## Requirement
Please quote exactly the opening lines of the data, from the first line to the one where "Inductive out_msg : Type" appears.

## Supplied entries
(* ===== verification/BodySize.v ===== *)
(** * The limit on request bodies

    middleware/body_size.py, directly against the ASGI protocol: an application is
    a tree of the messages it receives and sends, with its effects in between.
    The second part puts the limit in front of the Postmark webhook. *)

From S2P Require Import Prelude PyStr Json PyTime Encoding Accounts SubmissionModels AvScanner InboundModels InboundEmail InboundWebhook Http.

(** ** The protocol *)

(** A message to the application: a chunk of the body, or the end of the
    connection. *)
Inductive in_msg : Type := RequestChunk (body : bytes) (more_body : bool) | Disconnect.
(** A message of the application. *)
Inductive out_msg : Type := ResponseStart (status : Z) (hdrs : list (string * string)) | ResponseBody (body : bytes).

(** An application of the protocol with effects of type [W]. *)
Inductive asgi (W : Type) : Type :=
| A_done
| A_receive (k : in_msg -> asgi W)
| A_send (m : out_msg) (k : asgi W)
| A_do (w : W) (k : asgi W).
Arguments A_done {W}.
Arguments A_receive {W} k.
Arguments A_send {W} m k.
Arguments A_do {W} w k.

(** The first message, if there is one, and the others. *)
Definition next_msg (input : list in_msg) : in_msg * list in_msg :=
  match input with m :: r => (m, r) | [] => (Disconnect, []) end.

(** The messages an application sends on an input, and its effects. *)
Fixpoint run_app {W} (a : asgi W) (input : list in_msg) : list out_msg * list W :=
  match a with
  | A_done => ([], [])
  | A_receive k => let '(m, r) := next_msg input in run_app (k m) r
  | A_send m k => let '(out, eff) := run_app k input in (m :: out, eff)
  | A_do w k => let '(out, eff) := run_app k input in (out, w :: eff)
  end.

(** ** The middleware *)

(** middleware/body_size.py, [DEFAULT_JSON_LIMIT_BYTES]. *)
Definition DEFAULT_JSON_LIMIT_BYTES : Z := 1 * 1024 * 1024.
(** middleware/body_size.py, [DEFAULT_UPLOAD_LIMIT_BYTES]. *)
Definition DEFAULT_UPLOAD_LIMIT_BYTES : Z := 25 * 1024 * 1024.
(** middleware/body_size.py, [_UPLOAD_CONTENT_TYPES]. *)
Definition _UPLOAD_CONTENT_TYPES : list string := ["multipart/form-data"; "application/octet-stream"].

(** middleware/body_size.py, [_env_int]; [raw] is the variable of the
    environment. *)
Definition _env_int (raw : option string) (dflt : Z) : Z :=
  match raw with
  | None => dflt
  | Some r => match py_int r with Some v => if truthy r && (0 <? v) then v else dflt | None => dflt end
  end.

(** middleware/body_size.py, [BodySizeLimitMiddleware.__init__]. *)
Record body_limits : Type := { json_limit : Z; upload_limit : Z }.

(** middleware/body_size.py:126-135, [BodySizeLimitMiddleware.__init__]: the limits
    of the environment. *)
Definition limits_of_env (json_raw upload_raw : option string) : body_limits :=
  {| json_limit := _env_int json_raw DEFAULT_JSON_LIMIT_BYTES; upload_limit := _env_int upload_raw DEFAULT_UPLOAD_LIMIT_BYTES |}.

(** middleware/body_size.py, [_limit_for]. *)
Definition _limit_for (cfg : body_limits) (content_type : string) : Z :=
  if existsb (fun p => startswith p (lower content_type)) _UPLOAD_CONTENT_TYPES then upload_limit cfg else json_limit cfg.

(** middleware/body_size.py, [_too_large_response]: its two messages. *)
Definition _too_large_response (limit : Z) : list out_msg :=
  let body := "{" +:+ quote +:+ "detail" +:+ quote +:+ ":" +:+ quote +:+ "request_body_too_large" +:+ quote +:+ ","
              +:+ quote +:+ "limit_bytes" +:+ quote +:+ ":" +:+ str_of_Z limit +:+ "}" in
  [ResponseStart 413 [("content-length", str_of_Z (slen body)); ("content-type", "application/json")]; ResponseBody body].

(** The scope of a request. *)
Record http_scope : Type := { sc_method : string; sc_hdrs : list (string * string) }.

(** The value the dict of the headers has: the last one. *)
Definition scope_header (name : string) (sc : http_scope) : option string :=
  snd <$> find_first (fun kv => String.eqb kv.1 name) (PyStr.to_dict (map (fun kv => (lower kv.1, kv.2)) (sc_hdrs sc))).

Section BodySize.
Context (cfg : body_limits) {W : Type}.

(** middleware/body_size.py:145-149, [BodySizeLimitMiddleware.__call__]. *)
Definition max_bytes (sc : http_scope) : Z := _limit_for cfg (default "" (scope_header "content-type" sc)).

(** middleware/body_size.py:151-160, [BodySizeLimitMiddleware.__call__]: the
    declared length is above the limit. *)
Definition declared_too_large (sc : http_scope) : bool :=
  match scope_header "content-length" sc with
  | None => false
  | Some cl => truthy cl && (max_bytes sc <? default (-1) (py_int cl))
  end.

(** middleware/body_size.py:162-186, [BodySizeLimitMiddleware.__call__]: the
    application between [limited_receive] and [guarded_send]; [received] are the
    bytes so far. *)
Fixpoint guarded_run (limit received : Z) (a : asgi W) (input : list in_msg) : list out_msg * list W :=
  match a with
  | A_done => ([], [])
  | A_receive k =>
      let '(m, r) := next_msg input in
      guarded_run limit (match m with RequestChunk body _ => received + slen body | Disconnect => received end) (k m) r
  | A_send m k =>
      let '(out, eff) := guarded_run limit received k input in
      let overrun := limit <? received in
      (match m with
       | ResponseStart _ _ => if overrun then _too_large_response limit else [m]
       | ResponseBody _ => if overrun then [] else [m]
       end ++ out, eff)
  | A_do w k => let '(out, eff) := guarded_run limit received k input in (out, w :: eff)
  end.

(** middleware/body_size.py, [BodySizeLimitMiddleware.__call__]. *)
Definition body_size_limit (sc : http_scope) (a : asgi W) (input : list in_msg) : list out_msg * list W :=
  if existsb (String.eqb (upper (sc_method sc))) ["GET"; "HEAD"; "OPTIONS"; "TRACE"; "DELETE"] then run_app a input
  else if declared_too_large sc then (_too_large_response (max_bytes sc), [])
  else guarded_run (max_bytes sc) 0 a input.
End BodySize.

(** ** Properties *)

(** The bytes of an input. *)
Fixpoint input_size (input : list in_msg) : Z :=
  match input with
  | [] => 0
  | RequestChunk body _ :: r => slen body + input_size r
  | Disconnect :: r => input_size r
  end.

Lemma input_size_nonneg input : 0 <= input_size input.
Proof. induction input as [|[body more|] r IH]; cbn; unfold slen; lia. Qed.

Lemma guarded_effects {W} limit (a : asgi W) : forall received input,
  (guarded_run limit received a input).2 = (run_app a input).2.
Proof.
  induction a as [|k IH|m k IH|w k IH]; intros received input; cbn; [done|..].
  - destruct (next_msg input) as [m r]. apply IH.
  - specialize (IH received input). destruct (guarded_run _ _ _ _), (run_app _ _). exact IH.
  - specialize (IH received input). destruct (guarded_run _ _ _ _), (run_app _ _). cbn in *. by subst.
Qed.

Lemma guarded_within {W} limit (a : asgi W) : forall received input,
  received + input_size input <= limit -> guarded_run limit received a input = run_app a input.
Proof.
  induction a as [|k IH|m k IH|w k IH]; intros received input Hle; cbn; [done|..].
  - destruct input as [|m r]; cbn; [by apply IH|]. apply IH. destruct m; cbn in Hle; lia.
  - rewrite IH by done. destruct (run_app k input). pose proof (input_size_nonneg input).
    replace (limit <? received) with false by lia. by destruct m.
  - by rewrite IH.
Qed.

(** What the limit does to an application.  A declared length above the limit
    is answered 413 and the application does not run; otherwise the application
    runs to its end with all its effects, whatever the size - the limit only
    changes the answer - and its answer is passed on unchanged when the body is
    within the limit. *)
Theorem body_limit_spec {W} cfg sc (a : asgi W) input :
  (if negb (existsb (String.eqb (upper (sc_method sc))) ["GET"; "HEAD"; "OPTIONS"; "TRACE"; "DELETE"])
      && declared_too_large cfg sc
   then body_size_limit cfg sc a input = (_too_large_response (max_bytes cfg sc), [])
   else (body_size_limit cfg sc a input).2 = (run_app a input).2) /\
  (declared_too_large cfg sc = false -> input_size input <= max_bytes cfg sc ->
   body_size_limit cfg sc a input = run_app a input).
Proof.
  unfold body_size_limit. destruct (existsb _ _); cbn [negb andb]; [done|]. destruct (declared_too_large cfg sc).
  - by split.
  - split; [apply guarded_effects|]. intros _ Hle. apply guarded_within. lia.
Qed.

(** An application that reads [n] messages and goes on. *)
Fixpoint reading {W} (n : nat) (k : asgi W) : asgi W :=
  match n with O => k | S n => A_receive (fun _ => reading n k) end.

Lemma guarded_reading {W} limit (k : asgi W) : forall input received,
  guarded_run limit received (reading (length input) k) input = guarded_run limit (received + input_size input) k [].
Proof.
  induction input as [|m r IH]; intros received; cbn; [f_equal; lia|]. rewrite IH. f_equal. destruct m; cbn; lia.
Qed.

(** An application that reads a body above the limit before it answers is heard
    by no one: the client gets the 413. *)
Lemma overrun_answers_413 {W} limit input status hdrs body (eff : W) :
  limit < input_size input ->
  guarded_run limit 0 (reading (length input) (A_do eff (A_send (ResponseStart status hdrs) (A_send (ResponseBody body) A_done)))) input
  = (_too_large_response limit, [eff]).
Proof. intros Hlt. rewrite guarded_reading. cbn. by replace (limit <? 0 + input_size input) with true by lia. Qed.

(** ** In front of the Postmark webhook *)

Section Webhook.
Context (lim : body_limits) (cfg : inbound_settings) (pm : postmark_settings).
Context (json_loads : bytes -> result loads_error json) (model_validate : json -> option PostmarkInboundIn).
Context (uuid : nat -> string) (re_search : string -> string -> option bool) (repr_other : json -> string).
Context (base_path : string) (sha256_hex : bytes -> string) (enforce : bytes -> result av_error ScanReport).

(** A delivery as the client sends it: JSON with its length. *)
Definition delivery_scope (body : bytes) : http_scope :=
  {| sc_method := "POST"; sc_hdrs := [("content-type", "application/json"); ("content-length", str_of_Z (slen body))] |}.

(** The webhook behind the limit. *)
Definition delivered (others : list InboundEmail) (now : Z) (body : bytes) (authorization : option string) (s : InboundState)
  : result web_error WebhookAck * InboundState :=
  if declared_too_large lim (delivery_scope body) then (Raise (HTTPException 413 "request_body_too_large"), s)
  else receive_postmark_inbound cfg pm json_loads model_validate uuid re_search repr_other base_path sha256_hex enforce
         others now body authorization s.
End Webhook.

Lemma delivery_declared lim body :
  declared_too_large lim (delivery_scope body) = (json_limit lim <? slen body).
Proof.
  unfold declared_too_large, delivery_scope, max_bytes.
  replace (scope_header "content-length" _) with (Some (str_of_Z (slen body))) by done.
  replace (scope_header "content-type" _) with (Some "application/json") by done.
  assert (Hp : py_int (str_of_Z (slen body)) = Some (slen body)) by (apply py_int_str_of_Z; unfold slen; lia).
  rewrite Hp. assert (Ht : truthy (str_of_Z (slen body)) = true).
  { destruct (str_of_Z (slen body)) eqn:He; [|done]. discriminate Hp. }
  rewrite Ht. cbn [andb default id]. replace (_limit_for lim "application/json") with (json_limit lim) by done. done.
Qed.

(** Mail above the body limit is lost.  The webhook allows messages of
    [inbound_max_email_size_mb] megabytes, but the limit on request bodies stands
    in front of it and has no exception for its path: a delivery longer than the
    JSON limit - one megabyte unless the environment says otherwise - is answered
    413 whatever the settings of the webhook, and changes nothing; a shorter one
    is received as if the limit were not there. *)
Theorem webhook_behind_body_limit lim cfg pm json_loads model_validate uuid re_search repr_other base_path sha256_hex enforce
    others now body authorization s :
  delivered lim cfg pm json_loads model_validate uuid re_search repr_other base_path sha256_hex enforce others now body authorization s =
  if json_limit lim <? slen body then (Raise (HTTPException 413 "request_body_too_large"), s)
  else receive_postmark_inbound cfg pm json_loads model_validate uuid re_search repr_other base_path sha256_hex enforce
         others now body authorization s.
Proof. unfold delivered. by rewrite delivery_declared. Qed.

Module DemoBodySize.
Definition small : body_limits := {| json_limit := 4; upload_limit := 100 |}.
Definition scope (m : string) (h : list (string * string)) : http_scope := {| sc_method := m; sc_hdrs := h |}.
(** An application that reads two chunks, stores something and answers. *)
Definition app : asgi string :=
  reading 2 (A_do "stored" (A_send (ResponseStart 201 []) (A_send (ResponseBody "done") A_done))).
Definition chunks : list in_msg := [RequestChunk "abc" true; RequestChunk "def" false].

(** A body that is too long in chunks is stored, although the client is told that
    it was refused. *)
Example refused_but_stored :
  body_size_limit small (scope "POST" [("content-type", "application/json")]) app chunks = (_too_large_response 4, ["stored"]).
Proof. vm_compute. reflexivity. Qed.

Example declared_and_stopped :
  body_size_limit small (scope "POST" [("Content-Length", "6")]) app chunks = (_too_large_response 4, []) /\
  body_size_limit small (scope "PUT" [("content-length", "six")]) app chunks = (_too_large_response 4, ["stored"]) /\
  body_size_limit small (scope "POST" [("content-type", "Multipart/form-data; boundary=x"); ("content-length", "6")]) app chunks
    = ([ResponseStart 201 []; ResponseBody "done"], ["stored"]) /\
  body_size_limit small (scope "DELETE" [("content-length", "6")]) app chunks
    = ([ResponseStart 201 []; ResponseBody "done"], ["stored"]).
Proof. split_and!; vm_compute; reflexivity. Qed.

Example environment :
  (limits_of_env None (Some "50")) = {| json_limit := 1048576; upload_limit := 50 |} /\
  (limits_of_env (Some "-3") (Some "x")) = {| json_limit := 1048576; upload_limit := 26214400 |}.
Proof. split; vm_compute; reflexivity. Qed.
End DemoBodySize.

## Worked solution
(* ===== verification/BodySize.v ===== *)
(** * The limit on request bodies

    middleware/body_size.py, directly against the ASGI protocol: an application is
    a tree of the messages it receives and sends, with its effects in between.
    The second part puts the limit in front of the Postmark webhook. *)

From S2P Require Import Prelude PyStr Json PyTime Encoding Accounts SubmissionModels AvScanner InboundModels InboundEmail InboundWebhook Http.

(** ** The protocol *)

(** A message to the application: a chunk of the body, or the end of the
    connection. *)
Inductive in_msg : Type := RequestChunk (body : bytes) (more_body : bool) | Disconnect.
(** A message of the application. *)
Inductive out_msg : Type := ResponseStart (status : Z) (hdrs : list (string * string)) | ResponseBody (body : bytes).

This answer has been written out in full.